But as the final days drew close, I became more and more anxious. Sure, the kids would be with A the entire time (and a road trip to Grandma S and Grandpa J was planned). I'm not sure if it's a good thing or a bad thing that I could count on one hand the number of nights I'd been away from Jackson up until this point (and on two fingers for AA). I was filled with extreme guilt for accepting (and organizing!) this girls weekend. What kind of a mother was I? Of course, my feelings of apprehension shot through the roof as AA came down with a horrible virus (although we didn't know it at the time) just 48 hours before I was to leave ... high fevers, lethargy, conjunctivitis, runny, nose. She clung to me like never before.
But with prayer ... and pep talks from my husband and girlfriends, I decided to go. I boarded my plane last Thursday afternoon and came back Monday. I texted with A nearly every hour until our cruise set sail on Friday. I was even able to keep in touch while out at sea. Thank goodness for technology these days! Each phone call gave me more and more confidence in my decision to stick with my weekend. The kids did fine ... AA finally knocked her illness ... and JP eventually picked it up.
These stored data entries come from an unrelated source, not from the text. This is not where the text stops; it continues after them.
(** A system prompt that names both methods is taken for a draft. *)
Example both_phrases :
  Proxy.reasoningMethod
    (prompt_body (VStr (lit "Use Chain of Thought, then Chain of Draft.")))
  = Some Proxy.CoD.
Proof. reflexivity. Qed.

(** ** The proxy on the examples *)

Lemma proxy_failure_answer_witness :
  let reply :=
    (Proxy.handler (H := example_platform) (H0 := example_runtime) example_key
       (example_request example_body)
       (Proxy.FetchResolves
          {| Proxy.up_status := 200; Proxy.up_statusText := lit "OK";
             Proxy.up_text := Proxy.Returns (lit "data: {}");
             Proxy.up_json :=
               Proxy.Throws {| Proxy.name := lit "FetchError";
                               Proxy.message := lit "invalid json response body" |} |})
       (int 12)).1 in
  Proxy.code reply = 500%N
  /\ Proxy.reply_content reply
     = Proxy.Failure (lit "Request Failed") (Some (lit "invalid json response body")) None.
Proof.
  refine (proj2 (proxy_failure_answer (H := example_platform) (H0 := example_runtime)
                   example_key (example_request example_body) (VObj example_body)
                   example_body Proxy.Standard (int 12)
                   eq_refl eq_refl eq_refl eq_refl eq_refl _
                   {| Proxy.name := lit "FetchError";
                      Proxy.message := lit "invalid json response body" |} _) _).
  - right. eexists. split; [reflexivity|]. right. split; reflexivity.
  - discriminate.
Defined.

Lemma proxy_passes_upstream_status_witness :
  (Proxy.handler (H := example_platform) (H0 := example_runtime) example_key
     (example_request example_body)
     (Proxy.FetchResolves
        {| Proxy.up_status := 429; Proxy.up_statusText := lit "Too Many Requests";
           Proxy.up_text := Proxy.Returns (lit "slow down");
           Proxy.up_json := Proxy.Returns VNull |})
     (int 12)).1
  = {| Proxy.code := 429; Proxy.reply_headers := json_headers;
       Proxy.reply_content :=
         Proxy.Failure (lit "API Error: Too Many Requests") None (Some (lit "slow down")) |}.
Proof.
  exact (proxy_passes_upstream_status (H := example_platform) (H0 := example_runtime)
           example_key (example_request example_body) (VObj example_body)
           example_body Proxy.Standard (int 12)
           eq_refl eq_refl eq_refl eq_refl eq_refl
           {| Proxy.up_status := 429; Proxy.up_statusText := lit "Too Many Requests";
              Proxy.up_text := Proxy.Returns (lit "slow down");
              Proxy.up_json := Proxy.Returns VNull |}
           (lit "slow down") eq_refl eq_refl).
Defined.
Lemma multi_clean rec (q : Q) :
  never_fails -> wf_record rec -> 0 <= multi_elems rec ->
  2 * loops rec * multi_elems rec < two32 - 1 ->
  exists r,
    time_multi_enqueue_dequeue rec (Some q) = Some r /\
    hd_error (trace r) = Some (TimeBenchStop (2 * loops rec * multi_elems rec)) /\
    ret r = to_int (2 * loops rec * multi_elems rec).
Proof.
  intros Hnf Hwf He Hg.
  assert (Ht : total_ops UnbatchedMulti rec = 2 * loops rec * multi_elems rec)
    by (unfold total_ops, ops_per_iteration; ring).
  destruct (workload_clean_read UnbatchedMulti rec q Hnf Hwf
              ltac:(unfold ops_per_iteration; lia)
              ltac:(rewrite Ht; exact Hg)) as (r & E & Hret & Hstop & _).
  rewrite Ht in Hret, Hstop.
  exists r. split; [exact E |]. split; assumption.
Qed.

Lemma bulk_clamp rec :
  MAX_BULK < bulk_requested rec ->
  bulk_width rec = MAX_BULK /\
  preamble BulkBatched rec = [PrWarn msg_bulk_cap [bulk_requested rec; MAX_BULK]].
Proof.
  intros Hbig. unfold preamble, bulk_warning, bulk_width.
  destruct (Z.ltb_spec MAX_BULK (bulk_requested rec)); [split; reflexivity | lia].
Qed.

Lemma bulk_clean rec (q : Q) :
  never_fails -> wf_record rec -> MAX_BULK < bulk_requested rec ->
  2 * loops rec * MAX_BULK < two32 - 1 ->
  exists r,
    time_BULK_enqueue_dequeue rec (Some q) = Some r /\
    warnings (trace r) = [PrWarn msg_bulk_cap [bulk_requested rec; MAX_BULK]] /\
    calls_of_width MAX_BULK (trace r) /\
    hd_error (trace r) = Some (TimeBenchStop (2 * loops rec * MAX_BULK)) /\
    ret r = to_int (2 * loops rec * MAX_BULK).
Proof.
  intros Hnf Hwf Hbig Hg.
  destruct (bulk_clamp rec Hbig) as [Hw Hpre].
  assert (Ht : total_ops BulkBatched rec = 2 * loops rec * MAX_BULK)
    by (unfold total_ops, ops_per_iteration; rewrite Hw; ring).
  destruct (workload_clean_read BulkBatched rec q Hnf Hwf
              ltac:(unfold ops_per_iteration; rewrite Hw; unfold MAX_BULK; lia)
              ltac:(rewrite Ht; exact Hg))
    as (r & E & Hret & Hstop & _ & _ & Hwarn & Hcalls & _).
  rewrite Ht in Hret, Hstop. rewrite Hpre in Hwarn.
  unfold call_width in Hcalls. rewrite Hw in Hcalls.
  exists r. split; [exact E |]. repeat split; assumption.
Qed.

Lemma to_int_count z : 0 <= z <= two31 - 1 -> to_int z = z.
Proof. intros H. apply to_int_small. unfold two31 in *. lia. Qed.

End Shared.

(** The simulated queue without a failure schedule never reports failure. *)
Lemma reliable_never_fails : never_fails (ops := Sim.reliable).
Proof.
  split; intros; simpl; unfold Sim.never; simpl; lia.
Qed.

(** ** The calibrator: [time_bench_for_loop] *)

Section CalibratorClaims.
Context {Q : Type}.

(** C7 (amended).  For every 32-bit iteration count the calibrator runs the
    empty loop that many times, hands exactly that count to
    [time_bench_stop], leaves [data] alone and makes no other call.  Its
    [int] return value is the count converted to [int]: equal to the
    requested count up to [2^31 - 1]. *)
Theorem for_loop_counts_iterations rec (data : option Q) :
  wf_record rec ->
  time_bench_for_loop rec data
  = Some {| ret := to_int (loops rec);
            queue_after := data;
            trace := [TimeBenchStop (loops rec); TimeBenchStart] |} /\
  (loops rec <= two31 - 1 -> to_int (loops rec) = loops rec).
Proof.
  intros Hwf. split.
  - apply time_bench_for_loop_run. exact Hwf.
  - intros Hsmall. apply to_int_count. destruct Hwf. lia.
Qed.
(** *** One request *)

(** Deleting a well-formed range that lies above every marked position
    amounts to marking the range too. *)
Lemma deleteDimension_marks (r : SheetRange) (marked : Z -> bool) (rows : list A) :
  1 <= start r <= end_ r ->
  (forall i, start r <= i -> marked i = false) ->
  dropRows marked 1 (deleteDimension (deleteRequest r) rows)
  = dropRows (fun i => inRangeb i r || marked i) 1 rows.
Proof.
  intros Hr Habove. unfold deleteDimension, deleteRequest. cbn [startIndex endIndex].
  set (a := Z.to_nat (start r - 1)). set (b := Z.to_nat (end_ r)).
  assert (Hab : (a <= b)%nat) by lia.
  set (front := firstn a rows).
  set (middle := firstn (b - a) (skipn a rows)).
  set (back := skipn b rows).
  assert (Hrows : rows = front ++ middle ++ back).
  { unfold front, middle, back.
    replace b with ((b - a) + a)%nat at 2 by lia.
    rewrite <- skipn_skipn, firstn_skipn, firstn_skipn. reflexivity. }
  assert (Hfront : (List.length front <= a)%nat)
    by (unfold front; rewrite length_firstn; lia).
  assert (Hmiddle : (List.length middle <= b - a)%nat
                    /\ (0 < List.length middle -> List.length front = a)%nat).
  { unfold middle, front. rewrite !length_firstn, length_skipn. lia. }
  assert (Hback : (0 < List.length back ->
                   List.length front = a /\ List.length middle = b - a)%nat).
  { unfold back, middle, front. rewrite !length_firstn, !length_skipn. lia. }
  clearbody front middle back. subst rows. rewrite !dropRows_app.
  rewrite (@dropRows_all _ _ middle).
  2:{ intros i Hi. unfold inRangeb.
      assert (0 < List.length middle)%nat by lia.
      destruct Hmiddle as [Hm1 Hm2]. specialize (Hm2 H).
      replace (start r <=? i) with true by (symmetry; apply Z.leb_le; lia).
      replace (i <=? end_ r) with true by (symmetry; apply Z.leb_le; lia).
      reflexivity. }
  rewrite (@dropRows_none (fun i => inRangeb i r || marked i) _ back).
  2:{ intros i Hi.
      assert (0 < List.length back)%nat by lia.
      destruct (Hback H) as [Hb1 Hb2].
      rewrite Habove by lia. unfold inRangeb.
      replace (i <=? end_ r) with false by (symmetry; apply Z.leb_gt; lia).
      now rewrite andb_false_r. }
  rewrite (@dropRows_none marked _ back).
  2:{ intros i Hi.
      assert (0 < List.length back)%nat by lia.
      destruct (Hback H) as [Hb1 Hb2]. apply Habove. lia. }
  cbn [app]. f_equal. apply dropRows_ext.
  intros i Hi. unfold inRangeb.
  replace (start r <=? i) with false by (symmetry; apply Z.leb_gt; lia).
  reflexivity.
Qed.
JP and AA were spoiled by grandparents and A, I'm certain. They probably had no idea how much I missed them ... and how often I thought of them or told stories about them.
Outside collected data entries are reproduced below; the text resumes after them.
(** * The file-upload middleware and the API client of monday-graphql-api

    A shallow embedding of
    - [packages/api/lib/api-client/middleware/file-upload.ts]
      ([isFile], [hasFiles], [extractFiles], [createMultipartFormData],
      [createFileUploadMiddleware]),
    - the earlier copy of that middleware, the standalone module and the
      private methods of the earlier [api-client.ts], where it differs, and
    - [packages/api/lib/api-client/api-client.ts]
      ([isValidApiVersion], [requestOptionsSchema], the [ApiClient]
      constructor, [createClient], [createAbortController],
      [executeRequest], [request], [rawRequest]),
    together with the parts of the JavaScript runtime these functions call
    ([JSON.parse], [JSON.stringify], [String.prototype.toLowerCase],
    property assignment and deletion, [FormData.append], [RegExp.test]). *)

From Stdlib Require Import String Ascii List NArith ZArith Lia Bool QArith.
From Stdlib Require Import DecimalString DecimalNat.
Import ListNotations.

Local Close Scope Q_scope.
Local Open Scope string_scope.
Local Open Scope list_scope.

Infix "+++" := String.append (at level 60, right associativity).

(** ** JavaScript values

    The model covers the values a variables tree is made of (arrays, plain
    objects, scalars, [File] and [Blob] instances) and dense arrays.  Outside
    it are class instances other than [File] and [Blob], sparse arrays,
    accessor properties of the values themselves and cyclic values.  An
    object is taken as the sequence of entries that [Object.entries] returns
    for it, its own properties in own-property order: the keys that are array
    indices first, in ascending order, then the other keys in the order of
    their creation. *)

Module JS.

(** A number is [NaN], an infinity or a finite decimal [m * 10^e].  Finite
    numbers are kept normalised ([m] is not a multiple of ten, and zero is
    [Dec 0 0]); rounding to binary64 is outside the model. *)
Inductive number :=
| Dec (m e : Z)
| NaN
| PosInfinity
| NegInfinity.

(** A [File] or [Blob] instance: opaque binary data with a content type (and,
    for a [File], a name). *)
Record Blob := {
  blob_name : option string;
  blob_type : string;
  blob_bytes : list Byte.byte
}.
(** The first conversion of [round]: the decimal written for [x], with
    "e2" appended, is read as the Number nearest to a hundred times that
    decimal. *)
Lemma shift_left_2 s m e :
  plain (snd (decimal_of (Finite s m e))) →
  StringToNumber_chars (toString_chars (Finite s m e) ++ chars "e2")
  = round_mag s (rendered (Finite s m e) * 100).
Proof.
  intros Hn.
  destruct (toString_Finite s m e)
    as (ds & n & k & sd & p & Ed & Hs & Hds & Hne & _ & Ev & _).
  rewrite Ed in Hn. cbn [snd] in Hn.
  rewrite Hs, <- app_assoc.
  rewrite (StringToNumber_render s ds n (chars "e2") 2 Hds Hne Hn plain_e2 eq_refl).
  apply round_mag_comp. rewrite pow10_2, <- Ev. ring.
Qed.

(** The second one: an integer, with "e-2" appended, is read as the Number
    nearest to a hundredth of it. *)
Lemma shift_right_2 j :
  Z.abs j < 2 ^ 52 →
  StringToNumber_chars (toString_chars (of_Z j) ++ chars "e-2")
  = of_Q (inject_Z j / 100).
Proof.
  intros Hj. pose proof plain_em2 as Hsuf.
  assert (Main : ∀ sg a, 1 <= a < 2 ^ 52 →
            StringToNumber_chars (toString_chars (round_mag sg (inject_Z a)) ++ chars "e-2")
            = round_mag sg (inject_Z a / 100)).
  { intros sg a Ha.
    destruct (integer_toString sg a Ha)
      as (m & e & ds & n & Hr & _ & Hs & Hds & Hne & Hn & Hv).
    rewrite Hr, Hs, <- app_assoc.
    rewrite (StringToNumber_render sg ds n (chars "e-2") (-2) Hds Hne Hn Hsuf eq_refl).
    apply round_mag_comp. rewrite pow10_m2, <- Hv. unfold Qdiv. ring. }
  destruct (Z.compare_spec j 0) as [->|Hlt|Hgt].
  - vm_compute. reflexivity.
  - assert (N : (inject_Z j < 0)%Q) by (change 0%Q with (inject_Z 0); rewrite <- Zlt_Qlt; lia).
    assert (N' : (inject_Z j / 100 < 0)%Q)
      by (apply Qlt_shift_div_r; [reflexivity | lra]).
    unfold of_Z. rewrite (of_Q_neg _ N), (of_Q_neg _ N').
    rewrite (round_mag_comp true (- inject_Z j) (inject_Z (- j)))
      by (rewrite inject_Z_opp; reflexivity).
    rewrite (round_mag_comp true (- (inject_Z j / 100)) (inject_Z (- j) / 100))
      by (rewrite inject_Z_opp; field).
    apply Main. lia.
  - assert (N : (0 < inject_Z j)%Q) by (change 0%Q with (inject_Z 0); rewrite <- Zlt_Qlt; lia).
    assert (N' : (0 < inject_Z j / 100)%Q)
      by (apply Qlt_shift_div_l; [reflexivity | lra]).
    unfold of_Z. rewrite (of_Q_pos _ N), (of_Q_pos _ N').
    apply Main. lia.
Qed.

Lemma half_up_bounds q :
  (inject_Z (half_up q) - (1 # 2) <= q ∧ q < inject_Z (half_up q) + (1 # 2))%Q.
Proof.
  unfold half_up. destruct (Qfloor_bounds (q + (1 # 2))%Q _ eq_refl) as [H1 H2].
  split; lra.
Qed.

Lemma of_Q_signed (s : bool) (q : Q) :
  (0 < q)%Q → of_Q (if s then - q else q)%Q = round_mag s q.
Proof.
  intros H. destruct s.
  - rewrite of_Q_neg by lra. apply round_mag_comp. ring.
  - apply of_Q_pos, H.
Qed.

(** [round(x, 2)], for a number [x] written in plain notation: the decimal
    written for [x] is multiplied by 100 and rounded to a Number, that
    Number to the nearest integer (ties toward [+Infinity]), and the integer
    divided by 100 is rounded to a Number. *)
Lemma round_2_plain s m e :
  plain (snd (decimal_of (Finite s m e))) →
  (rendered (Finite s m e) * 100 <= 2 ^ 51)%Q →
  round (Finite s m e) num_2
  = of_Q (inject_Z (half_up (val (of_Q (decimal (Finite s m e) * 100)))) / 100).
Proof.
  intros Hn Hb. rewrite round_unfold.
  rewrite (shift_left_2 s m e Hn).
  destruct (toString_Finite s m e)
    as (ds & n & k & sd & p & Ed & _ & _ & _ & _ & _ & _ & R0 & R1 & _).
  rewrite Ed in Hn. cbn [snd] in Hn.
  set (x := Finite s m e) in *.
  assert (Hq : (pow10 (-4) <= rendered x * 100)%Q).
  { assert (pow10 (-6) <= pow10 (n - 1))%Q by (apply pow10_le; unfold plain in Hn; lia).
    assert (pow10 (-4) == pow10 (-6) * 100)%Q by reflexivity. lra. }
  assert (Hy : of_Q (decimal x * 100) = round_mag s (rendered x * 100)).
  { unfold decimal, x. cbn [is_neg]. fold x.
    rewrite <- (of_Q_signed s (rendered x * 100)) by lra.
    apply of_Q_comp. destruct s; ring. }
  rewrite Hy.
  destruct (round_mag_rel s (rendered x * 100)) as (my & ey & Hr & Hm & E1 & E2).
  { eapply Qle_trans; [|exact Hq].
    apply Qle_trans with (2 ^ (-14))%Q; [apply pow2_le; lia|].
    unfold Qle. vm_compute. discriminate. }
  { eapply Qle_trans; [exact Hb|]. apply pow2_le. lia. }
  rewrite Hr, Math_round_Finite.
  set (j := half_up (val (Finite s my ey))).
  destruct (j =? 0) eqn:Ej.
  - apply Z.eqb_eq in Ej. rewrite Ej. vm_compute. reflexivity.
  - apply shift_right_2.
    destruct (half_up_bounds (val (Finite s my ey))) as [B1 B2]. fold j in B1, B2.
    change (2 ^ 51)%Q with (2251799813685248 # 1)%Q in Hb.
    unfold rel in E1, E2.
    assert (Hv : (- mag (Finite s my ey) <= val (Finite s my ey)
                  ∧ val (Finite s my ey) <= mag (Finite s my ey))%Q).
    { pose proof (mag_pos s my ey). unfold val. destruct s; cbn [is_neg]; split; lra. }
    assert (A : (inject_Z j < inject_Z (2 ^ 52))%Q)
      by (change (inject_Z (2 ^ 52)) with (4503599627370496 # 1)%Q; lra).
    assert (B : (inject_Z (- 2 ^ 52) < inject_Z j)%Q)
      by (change (inject_Z (- 2 ^ 52)) with (-4503599627370496 # 1)%Q; lra).
    rewrite <- Zlt_Qlt in A, B. lia.
Qed.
And I had a wonderful time. I cannot even begin to articulate how amazing it was to reconnect with old friends ... our lives have all changed so much since those college days many moons ago, but we still hold common ground. We laughed, ate, and drank. We exercised daily (!), and slept in (well, 7 AM). I read 2 books and took a nap. I had quiet time with the ocean waves in the background. It was simply rejuvenating. My feelings of guilt diminished as I realized that this short trip away was actually energizing.
I made it home just a few hours after A and the kids returned home from their long adventures up north. The kids ran to the top of the stairs to greet me ... and I will never, ever forget their smiles and hugs when seeing me. These are the moments I live for.